By Sippachai Kunnuwong
Kneeling before his homemade metal scuba helmet, Bhoomin Samang prays for good fortune before he dives into the day’s work—scouring the bed of Bangkok’s Chao Phraya river for sunken treasure.
The 62-year-old is part of a small community known as Thailand’s “Indiana Jones” divers, who brave the inky-black underworld of the trash-filled waterway in search of coins, china, jewellery and scrap metal.
“We look for old coins, sometimes we are hired to find lost objects in the river,” says Bhoomin, a veteran diver who has been scouring the river for 30 years.
Sometimes the find is more macabre—the divers have stumbled across skulls and skeletons as they feel their way along the river bed in total darkness.
“If you’re afraid of ghosts, you can’t go in because you can’t see anything. But we’re used to it,” he explains.
Trained foreign and Thai Navy SEAL divers were recently at the center of global attention for their daring rescue of 12 boys and their coach from a waterlogged cave in northern Thailand.
But the “Indiana Jones” divers use more makeshift equipment and operate under the radar in the middle of the country’s urban metropolis.
Wearing shorts and T-shirt, Bhoomin jumps off his motorized skiff into a river strewn with city sewage and debris.
He is able to breathe thanks to the boxy helmet that weighs around 20 kilos (45 pounds), and is hooked up to a rubber tube that connects to an air tank aboard the boat.
The tank pumps oxygen into the helmet to keep water out, allowing the most experienced divers to drop down to 30 meters (100 feet) below the surface.
After 15 minutes underwater, Bhoomin resurfaces with a cotton bag stuffed with mud.
He pans it out on a metal dish, revealing several 200-year-old copper and bullet coins with pictures of 19th century Thai kings Rama IV and V on them—artifacts divers call “regulars.”
The coins trace the history of the Thai capital’s lively waterfront, whose traditional stilted homes are increasingly being knocked down for development.
“In the old days, we lived on rafts and had floating markets. Villagers lost their jewelry and money in the river,” he said.
An unfinished small Buddhist amulet was also hidden inside the mud.
Into the deep
The divers can turn a decent profit.
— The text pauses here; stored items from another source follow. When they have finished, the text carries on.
(** * ton-benchmark-analyzer: the decode-and-aggregate engine of [web/app.js]

    A shallow embedding of the pure core of the report page: the percentile
    estimator, the payload decoder with its block grouper, the
    cross-experiment union builder, the window/filter aggregator and the
    best-value selection of the summary table.

    Conventions of the embedding.
    - A JavaScript number is an exact rational ([Q]); [NaN] and the
      infinities are represented only where the code tests for them
      ([option]).  Comparisons are the semantic ones ([Qle_bool], [Qlt]).
      The program computes in binary floating point, where sums,
      differences, products and quotients are rounded.  Where rounding
      matters a statement is therefore put in terms of comparisons, minima
      and maxima, counts, and of values as the expressions the code
      computes them by, not of algebraic consequences of those
      expressions.
    - [undefined]/[null] are [None] of an [option].
    - A JavaScript [Map], and an object used as a dictionary with keys that
      are not integer-like, is an association list in insertion order with
      unique keys.  An object literal filled by [o[k] = v] does not store
      the key ["__proto__"] ([objSet]); the decoder's category keys have
      the form [type__origin] with both parts non-empty and cannot be that
      name or any other name of [Object.prototype].
    - [Array.prototype.sort] is stable; with a consistent comparator its
      result is the unique stable sorted arrangement, here computed by
      insertion. *)

From Stdlib Require Import Strings.String Strings.Ascii.
From Stdlib Require Import List Bool Arith ZArith QArith Qround.
From Stdlib Require Import Sorting.Sorted Sorting.Permutation.
From Stdlib Require Import Lia Lqa.
Import ListNotations.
Selling a few copper coins can make them some 500 baht ($15)—nearly twice Thailand’s daily minimum wage.
If lucky, a piece of jewelry or a rare coin in good condition can be sold for up to $300 at Bangkok’s antique markets, while their loot is fattened out by scrap metal.
But the divers’ fate is in limbo as urban development threatens their riverside community, which stands on weathered wooden stilts.
Bangkok officials have ordered the families to relocate away from the river as part of the junta government’s gentrification plan for the city.
The divers fear that without direct access to the river, up to “90 percent” of them will lose their livelihoods.
But that’s not their only tension with the law—taking artifacts is technically prohibited and can be punished with fines or jail time.
Bhoomin, however, defends the trade, saying divers only go for the small stuff.
“We don’t take big artifacts like Buddha statues… (if officials really want something), they can go down there and take it,” says Bhoomin, who dips into a box of salvaged spectacles and sunglasses whenever he needs them.
Then again, the lure of something special is always just around the river bend.
“We don’t know what we will find or where we will go today, said 29-year-old Somsak Ongsaard, another diver. “It’s exciting.”